Как выводить несколько файлов s3 в Паркет

Запись паркетных данных может быть выполнена следующим образом. Но если я пытаюсь написать не только один файл и, более того, хочу вывести на несколько файлов s3, чтобы чтение одного столбца не считывало все данные s3, как это можно сделать?

    AvroParquetWriter<GenericRecord> writer =
            new AvroParquetWriter<GenericRecord>(file, schema);

    GenericData.Record record = new GenericRecordBuilder(schema)
                .set("name", "myname")
                .set("favorite_number", i)
                .set("favorite_color", "mystring").build();
    writer.write(record);

Например, что, если я хочу разбить на значение столбца, чтобы все данные с красным символом favorite_color попадали в один файл и те, у которых синие в другом файле, чтобы минимизировать стоимость определенных запросов. В контексте Hadoop должно быть что-то подобное. Все, что я могу найти, это вещи, которые упоминают Spark, используя что-то вроде

df.write.parquet("hdfs:///my_file", partitionBy=["created_year", "created_month"])
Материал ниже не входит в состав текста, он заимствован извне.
Lemma decrypt_encrypt channel payload_offset body :
  decrypt_body aes mode aes_key channel payload_offset (encrypt_body aes mode aes_key channel payload_offset body) = body.
Proof.
  unfold decrypt_body, encrypt_body. destruct mode, aes_key as [key|]; try done;
    apply on_regions_id; auto using bc_xor_length, bc_xor_involutive, cl_length, cl_inverse.
Qed.
Lemma encrypt_length channel payload_offset body :
  length (encrypt_body aes mode aes_key channel payload_offset body) = length body.
Proof.
  unfold encrypt_body. destruct mode, aes_key as [key|]; try done;
    apply on_regions_length; auto using bc_xor_length, cl_length.
Qed.

Lemma encrypt_nil channel payload_offset : encrypt_body aes mode aes_key channel payload_offset [] = [].
Proof. apply nil_length_inv. by rewrite encrypt_length. Qed.

(** A message as it travels. *)
Definition sealed (m : RawMessage) : RawMessage :=
  mk_raw (raw_header m) (sealed_body aes mode aes_key (raw_header m) (raw_body m)).

Lemma sealed_length h body : length (sealed_body aes mode aes_key h body) = length body.
Proof. unfold sealed_body. destruct body; [done|]. by destruct (negb _); [apply encrypt_length|]. Qed.
Lemma sealed_ok m : message_ok m → message_ok (sealed m).
Proof.
  intros [Hh Hb Hf]. constructor; cbn; [done|..]; unfold vec_len in *; by rewrite sealed_length.
Qed.

(** What the owner of a session does to its send buffer: messages are queued, and bytes
    are taken out in buffers of any size. *)
Inductive SendOp := Queue (m : RawMessage) | Poll (n : nat).
Fixpoint send_run (ops : list SendOp) (sd : Sender) : list RawMessage * list Z * Sender :=
  match ops with
  | [] => ([], [], sd)
  | Queue m :: ops' =>
      match queue_send aes mode aes_key (raw_header m) (raw_body m) sd with
      | (Ok _, sd) => let '(ms, out, sd) := send_run ops' sd in (m :: ms, out, sd)
      | (Err _, sd) => send_run ops' sd
      end
  | Poll n :: ops' =>
      let '(bytes, sd) := poll_send n sd in
      let '(ms, out, sd) := send_run ops' sd in (ms, unwrap_or bytes [] ++ out, sd)
  end.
Но я не могу найти эквивалент partitionBy в простой Java с Hadoop.

4b9b3361

Ответ 1

В типичном приложении Map-Reduce количество выходных файлов будет таким же, как количество сокращений в вашей работе. Поэтому, если вы хотите несколько выходных файлов, установите количество сокращений соответственно:

job.setNumReduceTasks(N);

или, альтернативно, через системное свойство:

-Dmapreduce.job.reduces=N

Я не думаю, что можно иметь один столбец на файл с форматом Паркета. Внутренняя структура файлов Parquet сначала разделяется группами строк, и только эти группы строк затем разбиваются на столбцы.

Формат паркета

Ответ 2

Я сделал это, просто записав вывод непосредственно из моего метода редуктора на S3, используя S3 toolkit. Поскольку я работал на EC2, это было быстро и бесплатно

В общем, вы хотите, чтобы Hadoop обрабатывал ваши входные и выходные данные как можно больше, для более чистых карт и редукторов; и, конечно же, вы хотите написать на S3 в самом конце вашего конвейера, чтобы позволить перемещению кода Hadoop выполнять эту работу поверх HDFS

В любом случае, я рекомендую делать все ваши разделы данных и записывать целые выходные наборы в S3 в конечной задаче сокращения, по одному для каждого файла S3. Это делает как можно меньше логики для записи в вашем коде. Это окупилось для меня, потому что у меня был минимальный набор инструментов Hadoop S3, который я использовал для нескольких потоков задач.